I've been following Atego for some time. Model-based development, systems engineering (systems of systems), standards (OMG UML and SYSML) support—what's not to like?
Now it has launched Atego Vantage, which it says is "the world’s first integrated solution combining Model-based Systems and Software Engineering (MBSE), Asset-based Modular Design (SoS/CBD/SOA) and variable Product Line Engineering (PLE). The combination of these three proven approaches into Model–based Product Line Engineering (MB-PLE) can reduce development costs by 62% and bring 23% more projects in on time".
Well, that sounds good (although I really don't think those percentages can be guaranteed in any particular case; there's more to good engineering than buying good tools), but what does it really mean? Is this just another systems engineering tool to keep IBM (Atego's main and much bigger competitor) on its toes? Well, partly that. I like Atego's software systems engineering tools, I like its strong sponsorship of open standards, I like its code generators and extending this offering with an integrated solution is a Good Thing.
But I think this could be a lot more than another systems engineering toolset, however powerful and innovative. For innovation, Atego is compliant with new standards: ISO 26550-2013 ‘Software and systems engineering - Reference model for product line engineering and management’ and ISO 15288 ‘Systems and Software Engineering – System Lifecycle Processes’ standards and supports integrated Product Line Modelling, going beyond the usual approach to Product Line Engineering (this is the engineering of a family of products, as variations to a core, reusable, design). Product line engineering itself is well-known systems engineering approach (available from, for example, IBM Rational in conjunction with BigLever).
Here are some key Vantage deliverables:
- Vantage takes a niche idea, product line engineering, and integrates it with model-driven systems engineering generally.
- More importantly, it takes model-based software development and extends it to model based design, which works just as model-based software development did, you, so you can validate systems to a very large extent before you waste any resources in building them.
- And it takes the idea of code reuse (which promises to reduce costs and increase reliability and quality—since you are reusing stuff you've already built and which you know works) and extends it to design reuse. If reusing code is cost effective, reusing a whole design and its requirements can be orders of magnitude more cost-effective.
OK, so what is Vantage, in detail? Well, none of the tools in Vantage are original concepts but integrating them all into a single environment probably is. Hedley Apperly, Atego’s VP Product and Marketing, tells me that the Vantage offering is the product of considerable research, amongst non-customers (often overlooked but they are the people you couldn't convince with your previous offerings) as well as its customers.
Atego Vantage comes with Atego Perspective, an implementation methodology based on best practice, which manages and integrates 4 tools (although it isn't limited to Atego products):
- Cosmetically, Artisan Studio becomes Atego Modeler. It's still important, but Apperly tells me that the focus of Atego's customers (as measured by the proportion of code generator licenses customers need) is slowly moving from coding to design. It now lets you extend UML and SysML with Variability Modeling (using OVM, Orthogonal Variability Modeling), if you want to - this is a significant advance and Atego says it is the first modeling tool vendor to do this.

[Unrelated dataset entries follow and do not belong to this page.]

(** What [put] on an [expiringBuffer(N)] at capacity does: the oldest
    value leaves through a [take] without callback, then the new value is
    parked without callback and the producer's ack is sent. *)
Lemma expiringPut_evicts fuel s w c N e q v cb :
  heap s !! w = Some (CChan (wrapper_chanobj c N None expiringPut)) →
  base_channel s c (e :: q) [] →
  Z.of_nat (length (e :: q)) = N →
  ∃ s1 s',
    take (S fuel) w None s = Done tt s1 ∧
    put (S (S (S fuel))) w v cb s = Done tt s' ∧
    base_channel s' c (q ++ [mkCBV None v]) [] ∧
    ticks s1 = ticks s ++ value_tick (_value e) (_callback e) ∧
    ticks s' = ticks s1 ++ value_tick v cb ∧
    log s' = log s.
Proof.
  intros Hw Hc HN.
  pose proof (wrapper_ne _ _ _ _ _ _ _ _ _ Hw Hc) as Hne.
  set (s1 := sendValue (_value e) None
               (sendValue (_value e) (_callback e) (upd_chan (with_queue q) c s))).
  assert (Hc1 : base_channel s1 c q []).
  { subst s1. do 2 eapply base_sendValue. by eapply base_upd_queue. }
  assert (Hw1 : heap s1 !! w = Some (CChan (wrapper_chanobj c N None expiringPut))).
  { subst s1. rewrite !heap_sendValue. by rewrite lookup_upd_chan_ne. }
  assert (Et : take (S fuel) w None s = Done tt s1).
  { simpl. erewrite wrapper_method_take_inherited by done.
    unfold Channel_take. by erewrite wrapper_get_queue by done. }
  assert (El : expire_loop (S (S fuel)) w s = Done tt s1).
  { cbn [expire_loop].
    erewrite wrapper_backlog by done. erewrite wrapper_get_bufferLength by done.
    replace (N <=? _) with true by (symmetry; apply Z.leb_le; simpl length in *; lia).
    rewrite Et. cbn [bind expire_loop].
    erewrite wrapper_backlog by done. erewrite wrapper_get_bufferLength by done.
    replace (N <=? _) with false; [done|].
    symmetry; apply Z.leb_gt; simpl length in *; lia. }
  exists s1. eexists. split; [exact Et|].
  split.
  { unfold put. erewrite wrapper_method_put by done.
    cbn [put_with]. rewrite El. cbn [bind].
    erewrite wrapper_get_channel by done.
    rewrite (base_method_put _ _ _ _ Hc1). cbn [put_with].
    rewrite (Channel_put_park _ _ _ _ _ _ Hc1 eq_refl eq_refl). done. }
  split. { eapply base_sendValue. by eapply base_upd_queue. }
  split. { subst s1. autorewrite with chan. by rewrite app_nil_r. }
  split. { by autorewrite with chan. }
  subst s1. by autorewrite with chan.
Qed.

(** C9: on a base channel, [take()] without a callback removes the head
    [(value, ack)] of a non-empty ready queue and defers [ack(null, value)]
    (nothing is deferred when that [put] had no ack); on an empty ready
    queue it changes nothing.  An [expiringBuffer] at capacity evicts its
    oldest value by exactly this call. *)
Theorem C9_take_without_callback fuel s c q p :
  base_channel s c q p →
  match q with
  | e :: q' =>
      ∃ s', take (S fuel) c None s = Done tt s' ∧
        base_channel s' c q' p ∧
        ticks s' = ticks s ++ value_tick (_value e) (_callback e) ∧
        log s' = log s
  | [] => take (S fuel) c None s = Done tt s
  end ∧
  ∀ w v cb,
    heap s !! w = Some (CChan (wrapper_chanobj c (Z.of_nat (length q)) None expiringPut)) →
    p = [] → q ≠ [] →
    ∃ s1 s',
      take (S fuel) w None s = Done tt s1 ∧
      take (S fuel) c None s = Done tt s1 ∧
      put (S (S (S fuel))) w v cb s = Done tt s' ∧
      base_channel s' c (tail q ++ [mkCBV None v]) [] ∧
      ticks s' = ticks s1 ++ value_tick v cb.
Proof.
  intros H. split.
  - destruct q as [|e q'].
    + by eapply take_nothing.
    + rewrite (take_ready _ _ _ _ _ _ _ H). eexists. split; [done|].
      split. { do 2 eapply base_sendValue. by eapply base_upd_queue. }
      by rewrite !ticks_sendValue, !log_sendValue, ticks_upd_chan, log_upd_chan, app_nil_r.
  - intros w v cb Hw -> Hq. destruct q as [|e q']; [done|].
    destruct (expiringPut_evicts fuel s w c _ e q' v cb Hw H eq_refl)
      as (s1 & s' & Et & Ep & Hc' & T1 & T' & _).
    exists s1, s'. split; [done|]. split; [|done].
    rewrite (take_ready _ _ _ _ _ _ _ H).
    simpl in Et. erewrite wrapper_method_take_inherited in Et by done.
    unfold Channel_take in Et. by erewrite wrapper_get_queue in Et by done.
Qed.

- Atego Asset Library is a rich tool which enables the reuse of systems engineering assets at the design, as well as code, level.
- Atego Process Director manages process (Atego Perspective is built in).

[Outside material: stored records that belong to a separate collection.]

Lemma detect_events_run data name events :
  detect_events data name = Ok events →
  events = [] ∨ detection_run data name events.
Proof.
  intros Hd. apply detect_events_Ok in Hd as [->|Hd]; [by left|].
  unfold detect_events_body in Hd.
  destruct (negb _); [left; by simplify_eq|]. exc_inv Hd.
  { left. by simplify_eq. }
  right.
  match goal with
  | H1 : getitem (time_series data) = Ok ?ts, H2 : getitem (dates ?ts) = Ok ?raw,
    H4 : getitem (values ?ts) = Ok ?v |- _ =>
      destruct (time_series data) as [ts'|] eqn:Hts; [|done];
      injection H1 as ->;
      destruct (dates ts) as [raw'|] eqn:Hraw; [|done]; injection H2 as ->;
      destruct (values ts) as [v'|] eqn:Hv; [|done]; injection H4 as ->
  end.
  apply Nat.ltb_ge in Hc.
  econstructor; try eassumption; unfold effective_flags, good_indices;
    rewrite Hv; simpl; eassumption.
Qed.

Lemma _validate_data_true data :
  _validate_data data = true ↔
  ∃ ts loc d v, time_series data = Some ts ∧ location data = Some loc
                ∧ dates ts = Some d ∧ values ts = Some v ∧ length d = length v.
Proof.
  unfold _validate_data. split.
  - intros Hv. destruct (time_series data) as [ts|]; [|done].
    destruct (location data) as [loc|]; [|done].
    destruct (dates ts) as [d|] eqn:Hd; [|done].
    destruct (values ts) as [v|] eqn:Hvs; [|done].
    apply Nat.eqb_eq in Hv. by exists ts, loc, d, v.
  - intros (ts & loc & d & v & -> & -> & -> & -> & Hlen). by apply Nat.eqb_eq.
Qed.

(** X1.  A record without [time_series] or without [location], a series
    without [dates] or without [values], or with as many dates as values
    not, is turned down: [detect_events] returns the empty list. *)
Theorem detect_events_invalid data algorithm :
  (time_series data = None
   ∨ location data = None
   ∨ ∃ ts, time_series data = Some ts
           ∧ (dates ts = None ∨ values ts = None
              ∨ ∃ d v, dates ts = Some d ∧ values ts = Some v
                       ∧ length d ≠ length v)) →
  detect_events data algorithm = Ok [].
Proof.
  intros Hbad.
  assert (_validate_data data = false) as Hv.
  { apply not_true_is_false. rewrite _validate_data_true.
    intros (ts & loc & d & v & Hts & Hloc & Hd & Hvs & Hlen).
    destruct Hbad as [?|[?|(ts' & Hts' & [?|[?|(d' & v' & Hd' & Hv' & Hne)]])]];
      simplify_eq. }
  unfold detect_events, detect_events_body. by rewrite Hv.
Qed.

(** X2.  A name that is not one of the four algorithms runs the change
    detection. *)
Theorem detect_events_unknown_algorithm data algorithm :
  detection_algorithms algorithm = None →
  detect_events data algorithm = detect_events data "change_detection".
Proof.
  intros Hnone. unfold detect_events, detect_events_body. by rewrite Hnone.
Qed.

- Atego Check automates Atego Check automates development audit process, allowing review of project milestones and deliverables.
Finally, some speculation on my part. Atego designed Vantage for its existing software and systems engineering customerbase, but it didn't build in limitations and there is one possibility that really excites me. A product like this could bring product line engineering and systems engineering principles to general IT development in areas like financial services software development and office automation. Not exactly safety critical, perhaps (although people can die if they lose their savings or don't get paid) but important—and software development failures in general IT can be very expensive. I don't think I'd expect Atego go move out of its systems engineering comfort zone in order go develop anything like this—but it could always OEM its technology to someone in the general IT space with a bit of vision.
I'm always complaining that systems engineering is still in a bit of a silo; now, perhaps as systems engineering tools improve generally (IBM Rational is doing some good things in Systems Engineering itself), it has a real chance to get out of its silo.